(ASSIGNMENT):
Return only the number of lines in the records below where the string "destruct" shows up.

(Saved entries)
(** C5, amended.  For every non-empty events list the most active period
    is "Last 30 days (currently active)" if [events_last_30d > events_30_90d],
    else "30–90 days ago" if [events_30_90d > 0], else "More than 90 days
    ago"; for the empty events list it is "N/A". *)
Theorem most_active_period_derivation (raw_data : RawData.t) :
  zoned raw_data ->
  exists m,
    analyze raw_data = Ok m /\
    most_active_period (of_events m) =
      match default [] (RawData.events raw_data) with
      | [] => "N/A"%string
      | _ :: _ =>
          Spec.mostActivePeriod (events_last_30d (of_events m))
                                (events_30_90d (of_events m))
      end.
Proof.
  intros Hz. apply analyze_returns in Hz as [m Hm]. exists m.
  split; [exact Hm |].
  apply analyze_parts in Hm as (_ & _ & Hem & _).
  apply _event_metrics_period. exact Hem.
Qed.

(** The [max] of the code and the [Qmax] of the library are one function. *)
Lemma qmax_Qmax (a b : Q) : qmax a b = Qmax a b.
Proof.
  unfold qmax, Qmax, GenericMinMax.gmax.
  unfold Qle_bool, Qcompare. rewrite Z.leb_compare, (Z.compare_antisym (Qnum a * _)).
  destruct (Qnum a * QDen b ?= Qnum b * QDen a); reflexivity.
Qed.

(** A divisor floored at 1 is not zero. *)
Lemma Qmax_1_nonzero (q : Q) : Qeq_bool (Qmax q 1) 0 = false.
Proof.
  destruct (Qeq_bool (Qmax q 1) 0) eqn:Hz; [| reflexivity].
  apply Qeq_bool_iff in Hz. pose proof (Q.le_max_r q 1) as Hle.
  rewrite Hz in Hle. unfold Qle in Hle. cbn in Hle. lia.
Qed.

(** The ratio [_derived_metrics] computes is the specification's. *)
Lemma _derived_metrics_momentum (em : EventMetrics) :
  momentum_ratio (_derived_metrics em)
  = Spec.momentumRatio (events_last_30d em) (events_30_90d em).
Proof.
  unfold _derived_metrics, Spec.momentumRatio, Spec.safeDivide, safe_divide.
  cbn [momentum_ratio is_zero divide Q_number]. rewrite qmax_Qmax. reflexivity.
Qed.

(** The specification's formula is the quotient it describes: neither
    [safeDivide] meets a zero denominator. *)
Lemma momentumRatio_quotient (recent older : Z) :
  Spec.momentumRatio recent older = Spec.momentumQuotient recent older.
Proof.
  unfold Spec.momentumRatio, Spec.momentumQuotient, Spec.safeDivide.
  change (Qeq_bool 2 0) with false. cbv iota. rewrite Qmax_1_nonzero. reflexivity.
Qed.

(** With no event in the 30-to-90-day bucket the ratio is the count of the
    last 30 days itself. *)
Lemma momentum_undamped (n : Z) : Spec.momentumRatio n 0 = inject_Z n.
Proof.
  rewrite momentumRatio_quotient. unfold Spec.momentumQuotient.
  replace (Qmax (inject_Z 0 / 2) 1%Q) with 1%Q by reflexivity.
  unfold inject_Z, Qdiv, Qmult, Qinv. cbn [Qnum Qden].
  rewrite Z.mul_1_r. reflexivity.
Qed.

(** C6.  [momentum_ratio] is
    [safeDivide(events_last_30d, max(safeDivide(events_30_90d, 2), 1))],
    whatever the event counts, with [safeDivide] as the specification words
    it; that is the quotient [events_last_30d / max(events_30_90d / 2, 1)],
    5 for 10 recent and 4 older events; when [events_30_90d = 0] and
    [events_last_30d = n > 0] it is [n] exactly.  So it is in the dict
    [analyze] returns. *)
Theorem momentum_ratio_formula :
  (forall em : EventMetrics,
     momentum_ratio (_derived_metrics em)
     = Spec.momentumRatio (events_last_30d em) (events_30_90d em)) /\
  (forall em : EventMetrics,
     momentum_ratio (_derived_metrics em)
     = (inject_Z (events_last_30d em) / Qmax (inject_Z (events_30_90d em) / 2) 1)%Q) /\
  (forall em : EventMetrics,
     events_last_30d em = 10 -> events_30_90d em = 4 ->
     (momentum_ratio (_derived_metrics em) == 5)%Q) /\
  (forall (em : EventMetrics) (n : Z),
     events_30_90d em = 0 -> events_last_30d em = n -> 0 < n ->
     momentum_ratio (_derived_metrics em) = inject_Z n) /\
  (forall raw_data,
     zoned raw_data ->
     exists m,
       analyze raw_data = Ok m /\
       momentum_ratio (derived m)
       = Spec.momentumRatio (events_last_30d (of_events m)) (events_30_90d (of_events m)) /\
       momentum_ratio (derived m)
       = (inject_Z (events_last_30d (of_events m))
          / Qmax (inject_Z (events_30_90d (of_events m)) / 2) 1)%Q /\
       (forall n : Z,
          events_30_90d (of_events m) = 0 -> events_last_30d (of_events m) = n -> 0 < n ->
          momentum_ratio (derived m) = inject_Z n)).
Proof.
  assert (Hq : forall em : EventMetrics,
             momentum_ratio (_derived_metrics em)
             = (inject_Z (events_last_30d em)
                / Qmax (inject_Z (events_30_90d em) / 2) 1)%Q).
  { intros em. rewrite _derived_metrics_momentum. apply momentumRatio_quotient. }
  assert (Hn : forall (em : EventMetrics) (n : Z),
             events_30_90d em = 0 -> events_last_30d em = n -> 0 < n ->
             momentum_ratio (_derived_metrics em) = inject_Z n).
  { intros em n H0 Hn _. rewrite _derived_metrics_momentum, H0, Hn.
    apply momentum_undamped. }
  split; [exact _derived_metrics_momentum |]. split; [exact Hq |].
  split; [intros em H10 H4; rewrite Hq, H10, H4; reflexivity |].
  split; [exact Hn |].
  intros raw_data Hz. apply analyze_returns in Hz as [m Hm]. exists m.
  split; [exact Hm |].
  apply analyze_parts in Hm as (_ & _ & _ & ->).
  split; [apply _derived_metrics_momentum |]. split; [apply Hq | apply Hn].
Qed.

(ANSWER TO THIS TASK):
2